Thursday 4 June 2015, 6.30PM
Speaker(s): Carole Levin, Nebraska/Visiting Fulbright Scholar, York
Fifteen hundred years separated them, but two queens encouraged their troops against foreign invaders of a different religion, with what was reported to be stirring rhetoric. The queens were first century Boudica, head of the Celtic Iceni tribe against the Romans, and Queen Elizabeth I during the time of the Spanish Armada. This talk examines how both these queens came to be used as examples to inspire British nationalism in the Tudor and Stuart era.

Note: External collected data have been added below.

(** The retry loop of [enqueue]; each element of [tries] says whether that
    attempt of [try_block] can read the table. *)
Fixpoint block_retry (env : Env) (m : TaskManager) (id : ThreadID)
    (data : list QueuTypeCondition) (tries : list bool) : TaskManager :=
  match tries with
  | [] => m
  | r :: tries =>
      if any_given env m data then m
      else match try_block r m id with
           | (m, Some _) =>
               if any_given env m data then fst (wake m id) else m
           | (m, None) => block_retry env m id data tries
           end
  end.

(** [WaitObserver::enqueue]: at most five attempts. *)
Definition enqueue (env : Env) (m : TaskManager) (self : WaitObserver) (id : ThreadID)
    (data : list QueuTypeCondition) (tries : list bool) : TaskManager * WaitObserver :=
  let '(self, go) := enqueue_all env m self id data in
  if go then (block_retry env m id data (take 5 tries), self) else (m, self).

(** ** Timer queue *)

Definition time_le (a b : Z * ThreadID) : Prop := fst a ≤ fst b.

Lemma heap_push_sorted n q : Sorted.StronglySorted time_le q → Sorted.StronglySorted time_le (heap_push n q).
Proof.
  induction 1 as [|x q Hs IH Hx]; simpl; [repeat constructor|].
  destruct (time_leb n x) eqn:Hc.
  - assert (time_le n x).
    { unfold time_leb in Hc. unfold time_le.
      apply orb_true_iff in Hc as [H%Z.ltb_lt|[H%Z.eqb_eq _]%andb_true_iff]; lia. }
    constructor; [by constructor|]. constructor; [done|].
    eapply Forall_impl; [exact Hx|]. intros y Hy. unfold time_le in *. lia.
  - constructor; [done|]. assert (time_le x n).
    { unfold time_leb in Hc. unfold time_le. apply orb_false_iff in Hc as [H%Z.ltb_ge _]. done. }
    clear -Hx H. induction q as [|y q IH]; simpl; [by repeat constructor|].
    inversion Hx; subst. destruct (time_leb n y); constructor; auto.
Qed.

(** States after waking a list of threads. *)
Definition wake_all (m : TaskManager) (ids : list ThreadID) : TaskManager :=
  foldl (λ m id, fst (wake m id)) m ids.

(** A signal of the timer queue wakes exactly the threads whose
    deadline has passed, in deadline order, and keeps exactly the others. *)
Lemma timer_signal_spec env m q :
  Sorted.StronglySorted time_le q →
  let due := filter (λ n, fst n ≤ env_now env) q in
  TimeWaitQueue_signal env m q =
    (wake_all m due.*2, filter (λ n, env_now env < fst n) q).
Proof.
  intros Hs. revert m. induction Hs as [|[t id] q Hs IH Hx]; intros m; simpl; [done|].
  destruct (Z.leb_spec t (env_now env)) as [Hle|Hgt].
  - rewrite IH. rewrite filter_cons_True by done. rewrite filter_cons_False by (simpl; lia).
    done.
  - rewrite filter_cons_False by (simpl; lia). rewrite filter_cons_True by done.
    assert (Hall : Forall (λ n : Z * ThreadID, env_now env < fst n) q).
    { eapply Forall_impl; [exact Hx|]. intros n Hn. unfold time_le in Hn. simpl in Hn. lia. }
    rewrite (filter_all (λ n, env_now env < fst n) q) by done.
    rewrite (filter_none (λ n, fst n ≤ env_now env) q); [done|].
    eapply Forall_impl; [exact Hall|]. intros n Hn. simpl in *. lia.
Qed.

Carole Levin is Willa Cather Professor of History and Director of the Medieval and Renaissance Studies Program at the University of Nebraska. On leave, she is currently a Fulbright Scholar at the University of York. She has published many books on politics and culture in the English Renaissance including The Heart and Stomach of a King: Elizabeth I and the Politics of Sex and Power, The Reign of Elizabeth I, and Dreaming the English Renaissance: Politics and Desire in Court and Culture. She has held fellowships at the Newberry Library in Chicago and the Folger Shakespeare Library in Washington DC.
Location: York Medical Society, 23 Stonegate,YO1 8AW
Admission: This is a public lecture. Admission is free and all are welcome. The lecture will be followed by a drinks reception and an opportunity for informal discussion with Carole Levin.